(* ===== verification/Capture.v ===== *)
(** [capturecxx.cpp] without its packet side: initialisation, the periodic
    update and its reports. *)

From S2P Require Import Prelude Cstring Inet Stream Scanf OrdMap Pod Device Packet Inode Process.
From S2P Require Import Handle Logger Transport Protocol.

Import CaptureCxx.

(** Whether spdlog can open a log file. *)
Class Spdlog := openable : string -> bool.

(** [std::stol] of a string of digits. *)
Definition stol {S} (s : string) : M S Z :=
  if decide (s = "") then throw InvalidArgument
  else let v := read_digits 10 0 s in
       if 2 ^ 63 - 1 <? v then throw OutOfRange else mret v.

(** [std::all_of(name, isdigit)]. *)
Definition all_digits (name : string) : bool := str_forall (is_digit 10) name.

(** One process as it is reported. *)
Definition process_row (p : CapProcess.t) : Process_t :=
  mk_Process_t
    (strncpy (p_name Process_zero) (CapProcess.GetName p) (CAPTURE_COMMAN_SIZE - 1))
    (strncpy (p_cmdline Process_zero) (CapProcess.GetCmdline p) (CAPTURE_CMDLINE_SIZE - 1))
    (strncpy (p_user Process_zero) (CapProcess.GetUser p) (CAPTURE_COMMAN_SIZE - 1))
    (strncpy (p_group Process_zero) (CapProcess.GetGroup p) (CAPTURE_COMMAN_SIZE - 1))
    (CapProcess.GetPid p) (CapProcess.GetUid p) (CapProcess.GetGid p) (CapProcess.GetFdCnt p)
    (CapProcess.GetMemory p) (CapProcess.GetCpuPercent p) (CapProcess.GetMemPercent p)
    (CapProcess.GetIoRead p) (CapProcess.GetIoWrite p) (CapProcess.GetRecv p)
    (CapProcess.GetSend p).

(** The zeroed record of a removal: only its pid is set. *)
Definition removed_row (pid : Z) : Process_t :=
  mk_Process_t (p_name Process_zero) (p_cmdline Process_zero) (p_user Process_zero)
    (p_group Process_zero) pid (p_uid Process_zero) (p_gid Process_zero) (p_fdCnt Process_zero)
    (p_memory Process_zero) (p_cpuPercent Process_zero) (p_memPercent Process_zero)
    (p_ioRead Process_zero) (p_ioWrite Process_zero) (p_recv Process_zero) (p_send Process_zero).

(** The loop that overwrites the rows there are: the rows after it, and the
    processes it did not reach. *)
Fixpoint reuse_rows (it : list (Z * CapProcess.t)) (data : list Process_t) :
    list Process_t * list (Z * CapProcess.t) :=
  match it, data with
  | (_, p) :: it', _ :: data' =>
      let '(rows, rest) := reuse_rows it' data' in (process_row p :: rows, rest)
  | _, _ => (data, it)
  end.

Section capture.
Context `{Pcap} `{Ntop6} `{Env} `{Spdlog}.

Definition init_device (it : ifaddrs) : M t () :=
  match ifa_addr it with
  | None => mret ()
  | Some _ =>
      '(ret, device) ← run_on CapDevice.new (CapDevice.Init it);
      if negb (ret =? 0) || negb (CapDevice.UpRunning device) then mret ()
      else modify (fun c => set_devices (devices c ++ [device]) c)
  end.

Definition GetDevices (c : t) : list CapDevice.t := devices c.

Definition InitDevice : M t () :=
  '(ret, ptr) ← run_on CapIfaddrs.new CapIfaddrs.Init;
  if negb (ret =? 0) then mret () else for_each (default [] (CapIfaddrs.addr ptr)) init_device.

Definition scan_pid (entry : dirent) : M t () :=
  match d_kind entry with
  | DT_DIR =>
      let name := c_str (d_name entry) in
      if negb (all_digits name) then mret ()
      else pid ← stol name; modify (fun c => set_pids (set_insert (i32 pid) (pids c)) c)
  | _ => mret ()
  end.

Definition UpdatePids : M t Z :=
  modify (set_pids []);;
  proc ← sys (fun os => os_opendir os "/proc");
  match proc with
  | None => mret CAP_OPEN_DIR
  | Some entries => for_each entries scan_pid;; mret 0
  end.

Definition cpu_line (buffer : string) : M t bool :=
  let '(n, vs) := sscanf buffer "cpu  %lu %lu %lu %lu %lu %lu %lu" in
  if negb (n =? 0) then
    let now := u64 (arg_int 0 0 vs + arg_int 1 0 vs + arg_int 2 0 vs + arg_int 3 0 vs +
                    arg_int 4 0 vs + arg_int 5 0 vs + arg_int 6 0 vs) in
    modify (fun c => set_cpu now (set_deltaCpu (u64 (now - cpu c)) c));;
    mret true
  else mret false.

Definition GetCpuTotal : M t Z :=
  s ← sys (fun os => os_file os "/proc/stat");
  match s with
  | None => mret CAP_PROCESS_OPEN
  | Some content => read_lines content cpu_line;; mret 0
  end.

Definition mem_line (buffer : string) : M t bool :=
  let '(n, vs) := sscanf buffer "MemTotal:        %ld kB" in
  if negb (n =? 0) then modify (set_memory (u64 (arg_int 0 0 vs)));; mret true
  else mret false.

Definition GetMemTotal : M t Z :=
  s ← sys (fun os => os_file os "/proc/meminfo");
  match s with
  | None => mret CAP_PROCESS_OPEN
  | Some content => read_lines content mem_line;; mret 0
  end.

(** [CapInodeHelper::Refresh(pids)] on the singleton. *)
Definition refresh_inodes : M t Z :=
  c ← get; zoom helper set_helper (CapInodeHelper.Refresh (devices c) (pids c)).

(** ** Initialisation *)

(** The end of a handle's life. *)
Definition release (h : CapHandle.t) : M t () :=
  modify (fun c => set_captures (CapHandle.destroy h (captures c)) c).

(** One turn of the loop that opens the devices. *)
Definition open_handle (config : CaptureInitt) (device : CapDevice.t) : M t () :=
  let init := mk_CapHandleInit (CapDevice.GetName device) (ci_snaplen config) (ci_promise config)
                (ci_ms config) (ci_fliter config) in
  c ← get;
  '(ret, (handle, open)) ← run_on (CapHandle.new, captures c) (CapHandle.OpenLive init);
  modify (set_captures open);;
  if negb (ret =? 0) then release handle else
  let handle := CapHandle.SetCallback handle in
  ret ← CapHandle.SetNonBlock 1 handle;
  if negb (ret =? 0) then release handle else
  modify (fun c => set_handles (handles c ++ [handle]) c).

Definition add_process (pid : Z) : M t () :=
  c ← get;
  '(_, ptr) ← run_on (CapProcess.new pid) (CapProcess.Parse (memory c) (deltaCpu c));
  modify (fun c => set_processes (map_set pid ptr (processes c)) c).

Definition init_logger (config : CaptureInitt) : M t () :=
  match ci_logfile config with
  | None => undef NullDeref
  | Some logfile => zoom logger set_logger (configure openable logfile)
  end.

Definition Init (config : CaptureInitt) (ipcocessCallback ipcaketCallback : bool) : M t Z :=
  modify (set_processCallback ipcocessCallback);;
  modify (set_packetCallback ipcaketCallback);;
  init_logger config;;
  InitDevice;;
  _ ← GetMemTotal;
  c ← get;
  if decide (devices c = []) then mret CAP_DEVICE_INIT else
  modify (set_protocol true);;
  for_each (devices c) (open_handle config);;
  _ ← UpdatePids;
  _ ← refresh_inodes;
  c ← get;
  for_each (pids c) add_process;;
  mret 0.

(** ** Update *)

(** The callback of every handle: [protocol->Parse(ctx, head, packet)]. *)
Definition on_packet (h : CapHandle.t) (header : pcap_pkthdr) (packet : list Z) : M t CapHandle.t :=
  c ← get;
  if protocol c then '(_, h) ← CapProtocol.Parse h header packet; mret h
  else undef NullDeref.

========

HOW TO COMPLETE THIS TASK:
The expected output is exactly the lines of the listing above between the line holding "match d_kind entry with" and the line holding "arg_int 4 0", inclusive.

EXERCISE RESULT:
  match d_kind entry with
  | DT_DIR =>
      let name := c_str (d_name entry) in
      if negb (all_digits name) then mret ()
      else pid ← stol name; modify (fun c => set_pids (set_insert (i32 pid) (pids c)) c)
  | _ => mret ()
  end.

Definition UpdatePids : M t Z :=
  modify (set_pids []);;
  proc ← sys (fun os => os_opendir os "/proc");
  match proc with
  | None => mret CAP_OPEN_DIR
  | Some entries => for_each entries scan_pid;; mret 0
  end.

Definition cpu_line (buffer : string) : M t bool :=
  let '(n, vs) := sscanf buffer "cpu  %lu %lu %lu %lu %lu %lu %lu" in
  if negb (n =? 0) then
    let now := u64 (arg_int 0 0 vs + arg_int 1 0 vs + arg_int 2 0 vs + arg_int 3 0 vs +
                    arg_int 4 0 vs + arg_int 5 0 vs + arg_int 6 0 vs) in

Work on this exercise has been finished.